Pierrot explains, in their post-nightmare conversation, that magic is not gone, but in hiding. Artists, he says, “have lost their sense of reality. And how can one possibly dabble in magic if one doesn’t understand the nature of reality?” What follows is a long monologue on the relationship between reality and magic, with a preamble on Baudrillard and Derrida, and illustrated with some of the best painters in history.

At a time when the internet was just in its infancy, Welzenbach’s Pierrot claims that “our experience of the world is so completely governed by mass manipulation that we have lost the ability to discern what is truly real”, even though any child knows what reality is. Reality is magic. And the artist’s true work is grounded in reality. Reality (a partial list): love, lust, a toothache, a cardinal’s nest, stars, a new leaf, earthquakes, a newborn baby, a stone.

The nature of reality is for everyone such that even the dumbest person in the United States knows full well the difference between the antiseptic life he sees giggling on the television sitcom, and the stains on his trousers or the dust balls under his bed….the artist, of all people, has a special relationship to reality….the bite of the saw, the buttery consistency of paint, the rasp of a file on metal….Of the arts, music is perhaps….the most abstract….Yet it exists when it is being played, and it can be crudely written down on paper, and perfectly captured in the memory. At the same time painting is possibly the most complex.
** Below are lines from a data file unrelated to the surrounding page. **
(* ===== verification/BenchDrivers.v ===== *)
(** * The benchmark's drivers against the manager's contract

    What one request, a window of requests and a whole workload leave behind:
    a well-formed manager, the clock and the counters moved on by a known
    amount. *)

From S2P Require Import Prelude Double Types Tier BlockPool PoolInv PoolOps PoolMigrate PoolAsync PoolWorker PoolHands PoolInit PoolSpec BlockStore.
From S2P Require Import RadixTree RadixInv RadixSplit RadixWalk RadixInsert RadixLru RadixEvict RadixDemote RadixPins RadixState RadixPath RadixDestroy RadixOps RadixSpec.
From S2P Require Import CacheManager ManagerInv ManagerPhases ManagerEvict ManagerFill ManagerPin ManagerAcquire ManagerRelease ManagerOps ManagerSpec Bench.

Local Open Scope nat_scope.

(** ** What the drivers rely on *)

(** How far a request moves the tree's clock at most. *)
Definition ticks (workload : list (list TokenId)) : N :=
  foldr (λ q n, 2 * N.of_nat (length q) + 1 + n)%N 0%N workload.

(** Requests short enough for [size_t]. *)
Definition sized (bt : nat) (workload : list (list TokenId)) : Prop :=
  ∀ q, q ∈ workload → (N.of_nat (length q) + N.of_nat bt < two64)%N.

Abbreviation bt_of s := (block_tokens_ (tree_ s)).

Section drivers_ok.
Context {T : Type} `{TierLaws T} `{Iter : IterOrder} `{Wk : Wakes T} (hw : N).
Implicit Types (live : list handle) (s : CacheManager (T := T)).

(** [acquire] may be called. *)
Lemma legal_acquire q s live :
  manager_ok s live → (N.of_nat (length q) + N.of_nat (bt_of s) < two64)%N →
  (clock_ (tree_ s) + 2 * N.of_nat (length q) + 1 < two64)%N → (N.of_nat (length live) + 1 < two32)%N →
  legal (Acquire q) (s, live).
Proof. intros Mo H1 H2 H3. pose proof (mo_bt _ _ Mo). unfold legal, size_of. split_and!; lia. Qed.

(** Dropping an empty handle does nothing. *)
Lemma wp_drop_empty s (Q : () → CacheManager → Prop) : Q () s → wp (destroy_alloc empty_alloc) Q s.
Proof. done. Qed.

(** A handle goes back with the tokens it came for. *)
Lemma extends_self t q a : handle_ok t (q, a) → extends a q q.
Proof. intros Ha. split; [done|]. apply (ho_fit _ _ Ha). Qed.

(** What a whole request leaves behind. *)
Record advanced s s' (n k : N) live : Prop := {
  av_ok : system_ok (s', live);
  av_bt : bt_of s' = bt_of s;
  av_clock : (clock_ (tree_ s') <= clock_ (tree_ s) + n)%N;
  av_requests : requests (stats_ s') = u64 (requests (stats_ s) + k);
  av_tokens : hits_fit (stats_ s) → (total_tokens (stats_ s) + n < two64)%N →
    hits_fit (stats_ s') ∧ (total_tokens (stats_ s') <= total_tokens (stats_ s) + n)%N;
}.

Lemma requests_of st st' : request_stats st' = request_stats st → requests st' = requests st.
Proof. unfold request_stats. by intros [= ? _ _ _ _ _]. Qed.

(** Neither counter of tokens moves. *)
Lemma tokens_same st st' n :
  request_stats st' = request_stats st → hits_fit st → (total_tokens st + n < two64)%N →
  hits_fit st' ∧ (total_tokens st' <= total_tokens st + n)%N.
Proof. unfold request_stats, hits_fit. intros [= _ _ -> -> _ _]. lia. Qed.

Lemma acquired_tokens s q live a s' n :
  acquired s q live a s' → (N.of_nat (length q) <= n)%N → hits_fit (stats_ s) →
  (total_tokens (stats_ s) + n < two64)%N →
  hits_fit (stats_ s') ∧ (total_tokens (stats_ s') <= total_tokens (stats_ s) + n)%N.
Proof.
  intros A Hn Hf Hlt. pose proof (lg_handles _ _ _ (mo_ledger _ _ (aq_ok _ _ _ _ _ A)) (q, a) ltac:(by left)) as Ha.
  destruct (hits_counted q (cached_tokens a) (stats_ s) Hf (ho_fit _ _ Ha) ltac:(lia)) as [H1 H2].
  pose proof (aq_stats _ _ _ _ _ A) as E. unfold request_stats in E. unfold hits_fit in *. injection E as _ _ -> -> _ _. lia.
Qed.

Lemma refused_stats st : request_stats (bump_failures (bump_requests st)) =
  [inc (requests st); served st; total_tokens st; hit_tokens st; inc (alloc_failures st); abandoned st].
Proof. done. Qed.

Lemma refused_tokens s q live s' n :
  refused s q live s' → hits_fit (stats_ s) → (total_tokens (stats_ s) + n < two64)%N →
  hits_fit (stats_ s') ∧ (total_tokens (stats_ s') <= total_tokens (stats_ s) + n)%N.
Proof.
  intros R. pose proof (re_stats _ _ _ _ R) as E. rewrite refused_stats in E. unfold request_stats in E.
  unfold hits_fit. injection E as _ _ -> -> _ _. lia.
Qed.

Lemma acquired_requests s q live a s' :
  acquired s q live a s' → requests (stats_ s') = u64 (requests (stats_ s) + 1).
Proof.
  intros A. rewrite (requests_of _ _ (aq_stats _ _ _ _ _ A)). unfold counted. by case_bool_decide.
Qed.

Lemma refused_requests s q live s' :
  refused s q live s' → requests (stats_ s') = u64 (requests (stats_ s) + 1).
Proof. intros R. by rewrite (requests_of _ _ (re_stats _ _ _ _ R)). Qed.

(** One round of the first loop. *)
Lemma serve_one_spec q s :
  system_ok (s, []) → (N.of_nat (length q) + N.of_nat (bt_of s) < two64)%N →
  (clock_ (tree_ s) + 2 * N.of_nat (length q) + 1 < two64)%N →
  wp (serve_one hw q) (λ _ s', advanced s s' (2 * N.of_nat (length q) + 1) 1 []) s.
Proof.
  intros So Hsz Hc. unfold serve_one. wp_step.
  eapply wp_mono; [apply acquire_system; [exact So|by apply legal_acquire; [apply So|..]]|].
  intros a s1 [(Hok & A & So1)|(-> & R & So1)].
  - rewrite Hok. simpl. wp_step. pose proof (aq_clock _ _ _ _ _ A) as Hc1.
    eapply wp_mono; [eapply release_system; [exact So1| |lia]|].
    { eapply extends_self. apply (mo_ledger _ _ (so_manager _ So1)). by left. }
    intros a' s2 (-> & R & So2). apply wp_drop_empty. pose proof (rs_clock _ _ _ _ _ R).
    constructor; [done| |lia| |].
    + by rewrite (rs_bt _ _ _ _ _ R), (aq_bt _ _ _ _ _ A).
    + by rewrite (requests_of _ _ (rs_stats _ _ _ _ _ R)), (acquired_requests _ _ _ _ _ A).
    + intros Hf Hlt. destruct (acquired_tokens _ _ _ _ _ (2 * N.of_nat (length q) + 1) A) as [Hf1 Ht1]; [lia|done|done|].
      destruct (tokens_same _ _ 0 (rs_stats _ _ _ _ _ R) Hf1) as [Hf2 Ht2]; [lia|]. split; [done|lia].
  - simpl. apply wp_drop_empty. pose proof (re_clock _ _ _ _ R).
    constructor; [done|apply R|lia|by eapply refused_requests|]. intros. by eapply refused_tokens.
Qed.

Lemma requests_small sys : system_ok sys → u64 (requests (stats_ sys.1)) = requests (stats_ (T := T) sys.1).
Proof. intros So. rewrite (so_stats _ So). unfold u64. by rewrite N.Div0.mod_mod. Qed.

(** Nothing happened. *)
Lemma advanced_refl s live : system_ok (s, live) → advanced s s 0 0 live.
Proof.
  intros So. constructor; [done..|lia| |by intros ? ?; split; [|lia]].
  rewrite N.add_0_r. symmetry. by apply (requests_small (s, live)).
Qed.

Lemma advanced_trans a b c n m k l live live' :
  advanced a b n k live → advanced b c m l live' → advanced a c (n + m) (k + l) live'.
Proof.
  intros [A1 A2 A3 A4 A5] [B1 B2 B3 B4 B5]. constructor; [done|congruence|lia|rewrite B4, A4, u64_add; f_equal; lia|].
  intros Hf Hlt. destruct (A5 Hf) as [Hf1 Ht1]; [lia|]. destruct (B5 Hf1) as [Hf2 Ht2]; [lia|]. split; [done|lia].
Qed.

Lemma serve_all ws s :
  system_ok (s, []) → sized (bt_of s) ws → (clock_ (tree_ s) + ticks ws < two64)%N →
  wp (for_each ws (serve_one hw)) (λ _ s', advanced s s' (ticks ws) (N.of_nat (length ws)) []) s.
Proof.
  revert s. induction ws as [|q ws IH]; intros s So Hsz Hc; cbn [for_each].
  { wp_steps. by apply advanced_refl. }
  change (ticks (q :: ws)) with (2 * N.of_nat (length q) + 1 + ticks ws)%N in *.
  replace (N.of_nat (length (q :: ws))) with (1 + N.of_nat (length ws))%N by (simpl; lia).
  wp_step. eapply wp_mono; [apply serve_one_spec; [done|apply Hsz; by left|lia]|].
  intros [] s1 A. pose proof A as [A1 A2 A3 A4 A5]. eapply wp_mono; [apply IH; [done| |lia]|].
  - intros x Hx. rewrite A2. apply Hsz. by right.
  - intros [] s2 B. by eapply advanced_trans.
Qed.

(** ** The pipelined driver *)

(** The handles in the window, as the ledger knows them. *)
Definition in_flight (w : window) : list handle := (λ x, (x.2, x.1)) <$> w.

(** What finishing the requests in the window costs. *)
Definition pending (w : window) : N := foldr (λ x n, N.of_nat (length x.2) + 1 + n)%N 0%N w.

Lemma pending_app w v : pending (w ++ v) = (pending w + pending v)%N.
Proof. induction w as [|x w IH]; [done|]. cbn [pending foldr app]. fold (pending (w ++ v)) (pending w). lia. Qed.

Lemma finish_front_spec a q w s :
  system_ok (s, in_flight ((a, q) :: w)) → (clock_ (tree_ s) + N.of_nat (length q) + 1 < two64)%N →
  wp_unless (¬ fair) (finish_front hw ((a, q) :: w)) (λ w' s', w' = w ∧ advanced s s' (N.of_nat (length q) + 1) 0 (in_flight w)) s.
Proof.
  intros So Hc. unfold finish_front. apply wp_unless_bind.
  eapply wp_unless_mono; [apply (wait_system q a); [exact So|by left]|done|]. intros [] s1 [F So1].
  rewrite <-(sf_tree _ _ F) in Hc. apply wp_unless_wp. wp_step.
  eapply wp_mono; [eapply release_system; [exact So1| |done]|].
  { eapply extends_self. apply (mo_ledger _ _ (so_manager _ So1)). by left. }
  intros a' s2 (-> & R & So2). wp_step. apply wp_drop_empty. wp_steps. split; [done|].
  pose proof (rs_clock _ _ _ _ _ R) as Hk. rewrite (sf_tree _ _ F) in Hk. constructor; [done| |lia| |].
  - by rewrite (rs_bt _ _ _ _ _ R), (sf_tree _ _ F).
  - rewrite N.add_0_r, (requests_of _ _ (rs_stats _ _ _ _ _ R)), (requests_of _ _ (sf_stats _ _ F)).
    symmetry. by apply (requests_small (s, in_flight ((a, q) :: w))).
  - apply tokens_same. rewrite (rs_stats _ _ _ _ _ R). apply F.
Qed.

Lemma finish_all_spec w s :
  system_ok (s, in_flight w) → (clock_ (tree_ s) + pending w < two64)%N →
  wp_unless (¬ fair) (finish_all hw w) (λ _ s', advanced s s' (pending w) 0 []) s.
Proof.
  intros So Hc. unfold finish_all.
  eapply (wp_unless_loop _ _ (λ k v s1, k = length v ∧ ∃ n, advanced s s1 n 0 (in_flight v) ∧ (n + pending v <= pending w)%N)
    (λ k, k) _ _ (length w)).
  - split; [done|]. exists 0%N. split; [by apply advanced_refl|lia].
  - lia.
  - intros k v s1 (-> & n & A & Hn). destruct v as [|[a q] v].
    { destruct A as [A1 A2 A3 A4 A5]. simpl in Hn. constructor; [done|done|lia|done|].
      intros Hf Hlt. destruct (A5 Hf) as [? ?]; [lia|]. split; [done|lia]. }
    cbn [pending foldr] in Hn. fold (pending v) in Hn. cbn [snd] in Hn. pose proof (av_clock _ _ _ _ _ A).
    apply wp_unless_bind. eapply wp_unless_mono; [apply finish_front_spec; [apply A|lia]|done|]. intros v' s2 [-> B].
    exists (length v). split; [|simpl; lia]. split; [done|]. pose proof (advanced_trans _ _ _ _ _ _ _ _ _ A B) as C.
    eexists. split; [exact C|lia].
Qed.

Lemma move_alloc_eq a : move_alloc a = (a, empty_alloc).
Proof. by destruct a. Qed.

Lemma in_flight_snoc w a q : (q, a) :: in_flight w ≡ₚ in_flight (w ++ [(a, q)]).
Proof. unfold in_flight. rewrite fmap_app. simpl. apply Permutation_cons_append. Qed.

Lemma advanced_perm a b n k live live' : live ≡ₚ live' → advanced a b n k live → advanced a b n k live'.
Proof. intros E [A1 A2 A3 A4 A5]. constructor; try done. by eapply system_ok_perm. Qed.

(** A request enters the window, or is turned away. *)
Lemma wp_enter q w s :
  system_ok (s, in_flight w) → (N.of_nat (length q) + N.of_nat (bt_of s) < two64)%N →
  (clock_ (tree_ s) + 2 * N.of_nat (length q) + 1 < two64)%N → (N.of_nat (length w) + 1 < two32)%N →
  wp (acquire hw q) (λ a s1, (∀ s2, destroy_alloc (if ok a then (move_alloc a).2 else a) s2 = Ok ((), s2)) ∧
    ∃ w', w' = (if ok a then w ++ [((move_alloc a).1, q)] else w) ∧
      advanced s s1 (N.of_nat (length q)) 1 (in_flight w')) s.
Proof.
  intros So Hsz Hc Hn. eapply wp_mono.
  { apply acquire_system; [exact So|apply legal_acquire; [apply So|done..|]]. unfold in_flight. by rewrite length_fmap. }
  intros a s1 [(Hok & A & So1)|(-> & R & So1)].
  - rewrite Hok, move_alloc_eq. cbn [fst snd]. split; [done|]. eexists. split; [done|].
    eapply advanced_perm; [apply in_flight_snoc|].
    constructor; [done|apply A|apply A|by eapply acquired_requests|]. intros. by eapply acquired_tokens.
  - cbn [ok empty_alloc]. split; [done|]. eexists. split; [done|].
    constructor; [done|apply R|apply R|by eapply refused_requests|]. intros. by eapply refused_tokens.
Qed.

Lemma pipeline_spec depth ws w s :
  0 < depth → (N.of_nat depth + 1 < two32)%N → length w < depth →
  system_ok (s, in_flight w) → sized (bt_of s) ws →
  (clock_ (tree_ s) + (ticks ws + pending w) < two64)%N →
  wp_unless (¬ fair) (pipeline hw depth ws w) (λ w' s', ∃ n, advanced s s' n (N.of_nat (length ws)) (in_flight w') ∧
    (n + pending w' <= ticks ws + pending w)%N) s.
Proof.
  intros Hd Hd2. revert w s. induction ws as [|q ws IH]; intros w s Hw So Hsz Hc; cbn [pipeline].
  { exists 0%N. split; [by apply advanced_refl|simpl; lia]. }
  change (ticks (q :: ws)) with (2 * N.of_nat (length q) + 1 + ticks ws)%N in *.
  replace (N.of_nat (length (q :: ws))) with (1 + N.of_nat (length ws))%N by (simpl; lia).
  apply wp_unless_then. eapply wp_mono; [apply (wp_enter q w); [done|apply Hsz; by left|lia|lia]|].
  intros a s1 (Hdrop & w1 & Ew & A). cbv zeta. rewrite <-Ew.
  assert ((pending w1 <= pending w + (N.of_nat (length q) + 1))%N) as Hp1.
  { rewrite Ew. destruct (ok a); [rewrite pending_app; simpl; lia|lia]. }
  assert (length w1 ≤ S (length w)) as Hl1 by (rewrite Ew; destruct (ok a); [rewrite length_app; simpl; lia|lia]).
  clear Ew. pose proof (av_clock _ _ _ _ _ A) as Hc1.
  apply wp_unless_bind. eapply (wp_unless_mono _ _ _ (λ w2 s2, length w2 < depth ∧ ∃ n, advanced s s2 n 1 (in_flight w2) ∧
    (n + pending w2 <= N.of_nat (length q) + pending w1)%N)).
  - destruct (Nat.leb_spec depth (length w1)) as [Hle|Hgt].
    + destruct w1 as [|[b q'] w1]; [simpl in Hle; lia|]. change (pending ((b, q') :: w1))
        with (N.of_nat (length q') + 1 + pending w1)%N in *. simpl in Hl1.
      eapply wp_unless_mono; [apply finish_front_spec; [apply A|lia]|done|]. intros w2 s2 [-> B].
      split; [lia|]. exists (N.of_nat (length q) + (N.of_nat (length q') + 1))%N. split; [|lia].
      by apply (advanced_trans _ _ _ _ _ _ _ _ _ A B).
    + split; [done|]. eexists. split; [exact A|lia].
  - done.
  - intros w2 s2 (Hw2 & n & B & Hn). pose proof (av_clock _ _ _ _ _ B).
    apply wp_unless_then. eapply wp_ok; [exact (Hdrop s2)|].
    eapply wp_unless_mono; [apply IH; [done|apply B| |lia]|..].
    { intros x Hx. rewrite (av_bt _ _ _ _ _ B). apply Hsz. by right. }
    { done. }
    intros w3 s3 (m & C & Hm). exists (n + m)%N. split; [by eapply advanced_trans|lia].
Qed.
End drivers_ok.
And the painter is a person who in many respects must be the most deeply connected to the reality of his materials and methods than any other artist. Because he must be competent to make of them an illusion, and that illusion must say something of reality. [p89]

James Ensor, Masks Mocking Death (source: WikiArt)

James Ensor, Masks Mocking Death (source: WikiArt)

I disagree with Pierrot. It is the artist of prose fiction who has the most complex job, and Conversations with a Clown is an example of that. Prose fiction is the most complex of the arts, because its medium—ordinary language—is the one we use every day. You don’t need a concert hall or a museum to encounter this art; indeed, it depends on the intimacy of one’s private moments. Like Paul Auster said, it’s always just two people involved, every time: the writer and the reader. Through the parlor tricks of a thousand year old clown, Welzenbach has an intimate conversation with his readers, one at a time. I haven’t even tried to convey a sense of the novel’s magic, haven’t so much as hinted at its surprises. But since I’ve touched on its ideas, one might ask, if magic and reality are in hiding, where might we look to find them again? At the end of the novel, Pierrot states that Europe is the place to begin the twenty-first century. She will reclaim her role in the arts. America is played out. Welzenbach did not live to see For the Love of God and the rise of White Cube. For me, his argument is rooted in the idea that the American avant-garde was never a true avant-garde in the first place, but simply carried the flag while Europe floundered in war. This idea is based on a misunderstanding of Warhol, but that’s a topic for another day.